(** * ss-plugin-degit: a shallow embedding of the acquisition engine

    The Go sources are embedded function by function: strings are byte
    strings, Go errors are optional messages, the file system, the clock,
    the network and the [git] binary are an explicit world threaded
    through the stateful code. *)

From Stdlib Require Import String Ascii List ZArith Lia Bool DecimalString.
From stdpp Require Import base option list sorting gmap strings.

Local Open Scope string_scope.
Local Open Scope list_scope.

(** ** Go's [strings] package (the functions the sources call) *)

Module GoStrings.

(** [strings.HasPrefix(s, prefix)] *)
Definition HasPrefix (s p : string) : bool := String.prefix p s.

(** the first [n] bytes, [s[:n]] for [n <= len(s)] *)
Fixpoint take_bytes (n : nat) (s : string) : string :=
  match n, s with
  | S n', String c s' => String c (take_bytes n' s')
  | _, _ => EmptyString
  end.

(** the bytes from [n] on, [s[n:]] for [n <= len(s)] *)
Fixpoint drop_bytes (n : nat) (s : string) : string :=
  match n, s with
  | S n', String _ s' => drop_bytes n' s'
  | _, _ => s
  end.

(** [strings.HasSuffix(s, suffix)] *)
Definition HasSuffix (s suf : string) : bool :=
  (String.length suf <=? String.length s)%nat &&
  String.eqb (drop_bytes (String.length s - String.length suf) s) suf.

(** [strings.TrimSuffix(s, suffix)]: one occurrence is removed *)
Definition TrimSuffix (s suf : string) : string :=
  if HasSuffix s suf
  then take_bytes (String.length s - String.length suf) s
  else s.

=== Assignment ===
Search the records above for the word "Scope" and give the number of lines where it occurs, nothing else.

=== Completed exercise ===
2